Dem Trend der letzten Jahre folgend, werde sich die internationale Marktposition der österreichischen Exportwirtschaft weiter verschlechtern. "Da die Importe etwas schwächer zunehmen als die Exporte, wird der Außenhandel weiterhin einen kleinen positiven Beitrag zum Wirtschaftswachstum leisten", so das Wifo.

Das Bevölkerungswachstum und der damit verbundene Anstieg der Zahl der privaten Haushalte sowie die hohen Immobilienpreise sollten die privaten Wohnbauinvestitionen stützen. Dem stehe ein durch den Spardruck der öffentlichen Haushalte getrübter mittelfristiger Ausblick für den Tiefbau gegenüber. Die gesamte Bautätigkeit entwickle sich daher nur mäßig.

Der Anreiz zu sparen ist im Sektor der privaten Haushalte wegen des niedrigen Zinsniveaus weiter gering. Der private Konsum dürfte 2017/2021 real um 1,25 Prozent pro Jahr gesteigert werden (2012/2016: +0,3 Prozent).

Das Wachstum der Staatsausgaben wird im Durchschnitt der Jahre 2017/2021 mit 2,7 Prozent angenommen.

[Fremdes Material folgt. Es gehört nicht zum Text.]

(** ** Requests to the gateway of the operator's domains *)

#[local] Existing Instance ex_urls.
Definition ex_http : HttpEnv := {| has_token vs t := List.existsb (fun v => bool_decide (v = t)) vs; open_below root rel := if bool_decide (rel = ".") then Some true else Some false |}.
#[local] Existing Instance ex_http.
Definition ex_get (host path : string) : request :=
  {| rq_Host := host; rq_Path := path; rq_Header := ∅; rq_RemoteAddr := "10.0.0.7:55000"; rq_TLS := false; rq_hijackable := true |}.
Lemma answers_from_own_domain_witness :
  snd (rootHandler ex_refreshed (ex_get "own.org:8080" "/files/a/../b//c")) = File "/srv/files" "b/c" /\
  snd (rootHandler ex_refreshed (ex_get "example.com" "/x")) = Proxied (http_url "10.0.0.1:45000") /\
  exists e, Config_Domain (ig_cfg ex_refreshed) "own.org" = Some e /\
    answer_ok (de_Domain e) (snd (rootHandler ex_refreshed (ex_get "own.org:8080" "/files/a/../b//c"))).
Proof.
  split; [vm_compute; reflexivity|]. split; [vm_compute; reflexivity|].
  pose proof (answers_from_own_domain ex_urls _ _ ex_http ex_gateway ex_refreshed (ex_get "own.org:8080" "/files/a/../b//c") eq_refl ex_refreshed_reached) as H.
  assert (E : stripHostPort (rq_Host (ex_get "own.org:8080" "/files/a/../b//c")) = "own.org") by (vm_compute; reflexivity).
  assert (Hs : is_Some (Config_Domain (ig_cfg ex_refreshed) "own.org")) by (vm_compute; by eexists).
  rewrite E in H. clear E. destruct (Config_Domain (ig_cfg ex_refreshed) "own.org") as [e|]; [exists e; split; [reflexivity|exact H]|by destruct Hs].
Defined.

Definition ex_turns : DomainEntryRoute :=
  {| er_id := 0; er_Type := "upstream"; er_Path := "/"; er_Urls := []; er_reverseProxy := [http_url "a:1"; http_url "b:2"; http_url "c:3"] |}.
Lemma targets_take_turns_witness :
  picks 3 (new_domain ex_late) ex_turns = [Some (http_url "b:2"); Some (http_url "c:3"); Some (http_url "a:1")] /\
  picks 3 (new_domain ex_late) ex_turns ≡ₚ [Some (http_url "a:1"); Some (http_url "b:2"); Some (http_url "c:3")].
Proof.
  split; [vm_compute; reflexivity|]. change 3%nat with (length (er_reverseProxy ex_turns)).
  change [Some (http_url "a:1"); Some (http_url "b:2"); Some (http_url "c:3")] with (map Some (er_reverseProxy ex_turns)).
  apply (targets_take_turns (new_domain ex_late) ex_turns); [done|vm_compute; done|vm_compute; done].
Defined.

(** A client chooses its limiter by a header. *)
#[local] Existing Instance no_ip6.
Example forwarded_header_chooses_limiter :
  let r := {| rq_Host := "example.com"; rq_Path := "/"; rq_Header := <["X-Forwarded-For" := ["1.2.3.4"]]> ∅; rq_RemoteAddr := "10.0.0.7:55000";
              rq_TLS := true; rq_hijackable := true |} in
  ipAddress r = "1.2.3.4" /\ ipAddress (ex_get "example.com" "/") = "10.0.0.7".
Proof. vm_compute. done. Qed.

Die Prognose berücksichtigt Ausgaben aufgrund der Flüchtlingsmigration von jährlich von rund 2,25 Mrd. Euro. Über den Prognosehorizont ändert sich jedoch die Zusammensetzung der Ausgaben: Die Ausgaben für die Grundversorgung für zum Verfahren zugelassene Asylsuchende nehmen ab, die Ausgaben (überwiegend aus der Mindestsicherung) für anerkannte Asylberechtigte wird hingegen zunehmen.

Das Ziel eines strukturellen Nulldefizits dürfte frühestens zum Ende des Prognosehorizonts zu erreichen sein. Die Staatsschuld werde von 85,5 Prozent des BIP 2015 um rund zehn Prozentpunkte auf 75,3 Prozent im Jahr 2021 sinken.